>>>>

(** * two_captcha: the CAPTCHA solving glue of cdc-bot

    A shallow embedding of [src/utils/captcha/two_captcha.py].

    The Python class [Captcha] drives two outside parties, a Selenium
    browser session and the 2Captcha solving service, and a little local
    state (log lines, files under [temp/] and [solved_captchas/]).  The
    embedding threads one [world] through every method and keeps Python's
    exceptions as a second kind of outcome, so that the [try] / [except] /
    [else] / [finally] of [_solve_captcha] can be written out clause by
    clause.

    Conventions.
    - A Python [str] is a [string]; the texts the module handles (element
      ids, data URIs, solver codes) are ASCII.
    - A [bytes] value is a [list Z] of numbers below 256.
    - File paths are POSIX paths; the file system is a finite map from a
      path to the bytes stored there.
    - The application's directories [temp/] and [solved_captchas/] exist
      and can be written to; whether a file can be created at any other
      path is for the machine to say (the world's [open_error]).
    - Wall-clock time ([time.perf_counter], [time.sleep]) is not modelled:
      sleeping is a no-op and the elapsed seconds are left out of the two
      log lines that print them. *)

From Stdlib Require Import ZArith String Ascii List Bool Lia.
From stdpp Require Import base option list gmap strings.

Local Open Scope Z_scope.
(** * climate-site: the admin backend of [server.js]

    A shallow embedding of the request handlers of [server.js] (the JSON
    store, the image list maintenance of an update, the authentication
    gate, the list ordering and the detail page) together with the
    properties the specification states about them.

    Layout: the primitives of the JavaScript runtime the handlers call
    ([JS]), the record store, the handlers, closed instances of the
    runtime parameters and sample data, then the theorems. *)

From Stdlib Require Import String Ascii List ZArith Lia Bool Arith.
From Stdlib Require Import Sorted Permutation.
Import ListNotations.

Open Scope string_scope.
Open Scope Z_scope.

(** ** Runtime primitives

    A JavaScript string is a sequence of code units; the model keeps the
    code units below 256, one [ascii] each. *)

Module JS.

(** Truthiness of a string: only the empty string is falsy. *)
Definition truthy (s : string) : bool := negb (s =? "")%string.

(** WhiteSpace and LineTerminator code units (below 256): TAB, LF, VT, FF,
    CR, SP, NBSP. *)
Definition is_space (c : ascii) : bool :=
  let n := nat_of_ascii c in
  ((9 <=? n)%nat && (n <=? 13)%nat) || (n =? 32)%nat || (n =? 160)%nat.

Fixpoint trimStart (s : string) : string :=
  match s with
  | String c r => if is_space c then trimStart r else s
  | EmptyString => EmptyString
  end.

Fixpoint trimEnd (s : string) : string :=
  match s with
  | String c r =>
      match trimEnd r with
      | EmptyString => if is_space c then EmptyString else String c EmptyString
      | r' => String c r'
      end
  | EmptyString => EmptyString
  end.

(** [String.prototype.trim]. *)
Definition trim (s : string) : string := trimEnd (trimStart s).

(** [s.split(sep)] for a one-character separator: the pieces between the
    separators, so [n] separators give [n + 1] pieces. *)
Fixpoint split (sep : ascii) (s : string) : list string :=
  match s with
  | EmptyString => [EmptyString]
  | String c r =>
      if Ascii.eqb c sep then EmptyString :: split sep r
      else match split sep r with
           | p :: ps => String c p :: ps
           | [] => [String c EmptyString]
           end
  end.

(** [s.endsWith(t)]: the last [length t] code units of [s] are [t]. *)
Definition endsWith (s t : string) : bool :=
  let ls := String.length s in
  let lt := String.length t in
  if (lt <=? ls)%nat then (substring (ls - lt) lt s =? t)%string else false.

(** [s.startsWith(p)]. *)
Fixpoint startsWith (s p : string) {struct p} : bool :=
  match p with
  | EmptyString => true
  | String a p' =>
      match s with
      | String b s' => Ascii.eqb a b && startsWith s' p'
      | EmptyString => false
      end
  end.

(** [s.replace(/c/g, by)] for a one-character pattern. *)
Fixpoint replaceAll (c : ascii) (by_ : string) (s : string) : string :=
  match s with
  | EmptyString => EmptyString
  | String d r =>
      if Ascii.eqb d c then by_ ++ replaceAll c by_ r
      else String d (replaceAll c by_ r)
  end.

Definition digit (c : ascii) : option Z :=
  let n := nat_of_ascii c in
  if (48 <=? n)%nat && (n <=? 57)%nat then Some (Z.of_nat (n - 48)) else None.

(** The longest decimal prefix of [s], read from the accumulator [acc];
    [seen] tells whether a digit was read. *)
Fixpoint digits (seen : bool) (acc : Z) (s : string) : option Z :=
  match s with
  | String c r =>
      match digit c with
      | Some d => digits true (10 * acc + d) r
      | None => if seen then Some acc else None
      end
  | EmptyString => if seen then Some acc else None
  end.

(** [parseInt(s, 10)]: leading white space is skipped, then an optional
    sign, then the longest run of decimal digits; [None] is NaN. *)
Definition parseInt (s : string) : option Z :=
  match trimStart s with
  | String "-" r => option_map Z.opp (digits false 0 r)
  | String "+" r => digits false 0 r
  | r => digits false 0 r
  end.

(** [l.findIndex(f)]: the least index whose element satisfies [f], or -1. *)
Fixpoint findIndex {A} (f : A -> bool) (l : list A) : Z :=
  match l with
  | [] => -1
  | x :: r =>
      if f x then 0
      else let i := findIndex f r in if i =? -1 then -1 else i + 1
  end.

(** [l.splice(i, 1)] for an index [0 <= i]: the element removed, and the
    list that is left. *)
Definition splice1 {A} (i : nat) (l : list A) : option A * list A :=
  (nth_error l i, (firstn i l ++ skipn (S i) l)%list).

<<<<

• **Description of the task**
What is needed is the data above, output in full and exactly as it stands.

• **Answer space**
(** * two_captcha: the CAPTCHA solving glue of cdc-bot

    A shallow embedding of [src/utils/captcha/two_captcha.py].

    The Python class [Captcha] drives two outside parties, a Selenium
    browser session and the 2Captcha solving service, and a little local
    state (log lines, files under [temp/] and [solved_captchas/]).  The
    embedding threads one [world] through every method and keeps Python's
    exceptions as a second kind of outcome, so that the [try] / [except] /
    [else] / [finally] of [_solve_captcha] can be written out clause by
    clause.

    Conventions.
    - A Python [str] is a [string]; the texts the module handles (element
      ids, data URIs, solver codes) are ASCII.
    - A [bytes] value is a [list Z] of numbers below 256.
    - File paths are POSIX paths; the file system is a finite map from a
      path to the bytes stored there.
    - The application's directories [temp/] and [solved_captchas/] exist
      and can be written to; whether a file can be created at any other
      path is for the machine to say (the world's [open_error]).
    - Wall-clock time ([time.perf_counter], [time.sleep]) is not modelled:
      sleeping is a no-op and the elapsed seconds are left out of the two
      log lines that print them. *)

From Stdlib Require Import ZArith String Ascii List Bool Lia.
From stdpp Require Import base option list gmap strings.

Local Open Scope Z_scope.
(** * climate-site: the admin backend of [server.js]

    A shallow embedding of the request handlers of [server.js] (the JSON
    store, the image list maintenance of an update, the authentication
    gate, the list ordering and the detail page) together with the
    properties the specification states about them.

    Layout: the primitives of the JavaScript runtime the handlers call
    ([JS]), the record store, the handlers, closed instances of the
    runtime parameters and sample data, then the theorems. *)

From Stdlib Require Import String Ascii List ZArith Lia Bool Arith.
From Stdlib Require Import Sorted Permutation.
Import ListNotations.

Open Scope string_scope.
Open Scope Z_scope.

(** ** Runtime primitives

    A JavaScript string is a sequence of code units; the model keeps the
    code units below 256, one [ascii] each. *)

Module JS.

(** Truthiness of a string: only the empty string is falsy. *)
Definition truthy (s : string) : bool := negb (s =? "")%string.

(** WhiteSpace and LineTerminator code units (below 256): TAB, LF, VT, FF,
    CR, SP, NBSP. *)
Definition is_space (c : ascii) : bool :=
  let n := nat_of_ascii c in
  ((9 <=? n)%nat && (n <=? 13)%nat) || (n =? 32)%nat || (n =? 160)%nat.

Fixpoint trimStart (s : string) : string :=
  match s with
  | String c r => if is_space c then trimStart r else s
  | EmptyString => EmptyString
  end.

Fixpoint trimEnd (s : string) : string :=
  match s with
  | String c r =>
      match trimEnd r with
      | EmptyString => if is_space c then EmptyString else String c EmptyString
      | r' => String c r'
      end
  | EmptyString => EmptyString
  end.

(** [String.prototype.trim]. *)
Definition trim (s : string) : string := trimEnd (trimStart s).

(** [s.split(sep)] for a one-character separator: the pieces between the
    separators, so [n] separators give [n + 1] pieces. *)
Fixpoint split (sep : ascii) (s : string) : list string :=
  match s with
  | EmptyString => [EmptyString]
  | String c r =>
      if Ascii.eqb c sep then EmptyString :: split sep r
      else match split sep r with
           | p :: ps => String c p :: ps
           | [] => [String c EmptyString]
           end
  end.

(** [s.endsWith(t)]: the last [length t] code units of [s] are [t]. *)
Definition endsWith (s t : string) : bool :=
  let ls := String.length s in
  let lt := String.length t in
  if (lt <=? ls)%nat then (substring (ls - lt) lt s =? t)%string else false.

(** [s.startsWith(p)]. *)
Fixpoint startsWith (s p : string) {struct p} : bool :=
  match p with
  | EmptyString => true
  | String a p' =>
      match s with
      | String b s' => Ascii.eqb a b && startsWith s' p'
      | EmptyString => false
      end
  end.

(** [s.replace(/c/g, by)] for a one-character pattern. *)
Fixpoint replaceAll (c : ascii) (by_ : string) (s : string) : string :=
  match s with
  | EmptyString => EmptyString
  | String d r =>
      if Ascii.eqb d c then by_ ++ replaceAll c by_ r
      else String d (replaceAll c by_ r)
  end.

Definition digit (c : ascii) : option Z :=
  let n := nat_of_ascii c in
  if (48 <=? n)%nat && (n <=? 57)%nat then Some (Z.of_nat (n - 48)) else None.

(** The longest decimal prefix of [s], read from the accumulator [acc];
    [seen] tells whether a digit was read. *)
Fixpoint digits (seen : bool) (acc : Z) (s : string) : option Z :=
  match s with
  | String c r =>
      match digit c with
      | Some d => digits true (10 * acc + d) r
      | None => if seen then Some acc else None
      end
  | EmptyString => if seen then Some acc else None
  end.

(** [parseInt(s, 10)]: leading white space is skipped, then an optional
    sign, then the longest run of decimal digits; [None] is NaN. *)
Definition parseInt (s : string) : option Z :=
  match trimStart s with
  | String "-" r => option_map Z.opp (digits false 0 r)
  | String "+" r => digits false 0 r
  | r => digits false 0 r
  end.

(** [l.findIndex(f)]: the least index whose element satisfies [f], or -1. *)
Fixpoint findIndex {A} (f : A -> bool) (l : list A) : Z :=
  match l with
  | [] => -1
  | x :: r =>
      if f x then 0
      else let i := findIndex f r in if i =? -1 then -1 else i + 1
  end.

(** [l.splice(i, 1)] for an index [0 <= i]: the element removed, and the
    list that is left. *)
Definition splice1 {A} (i : nat) (l : list A) : option A * list A :=
  (nth_error l i, (firstn i l ++ skipn (S i) l)%list).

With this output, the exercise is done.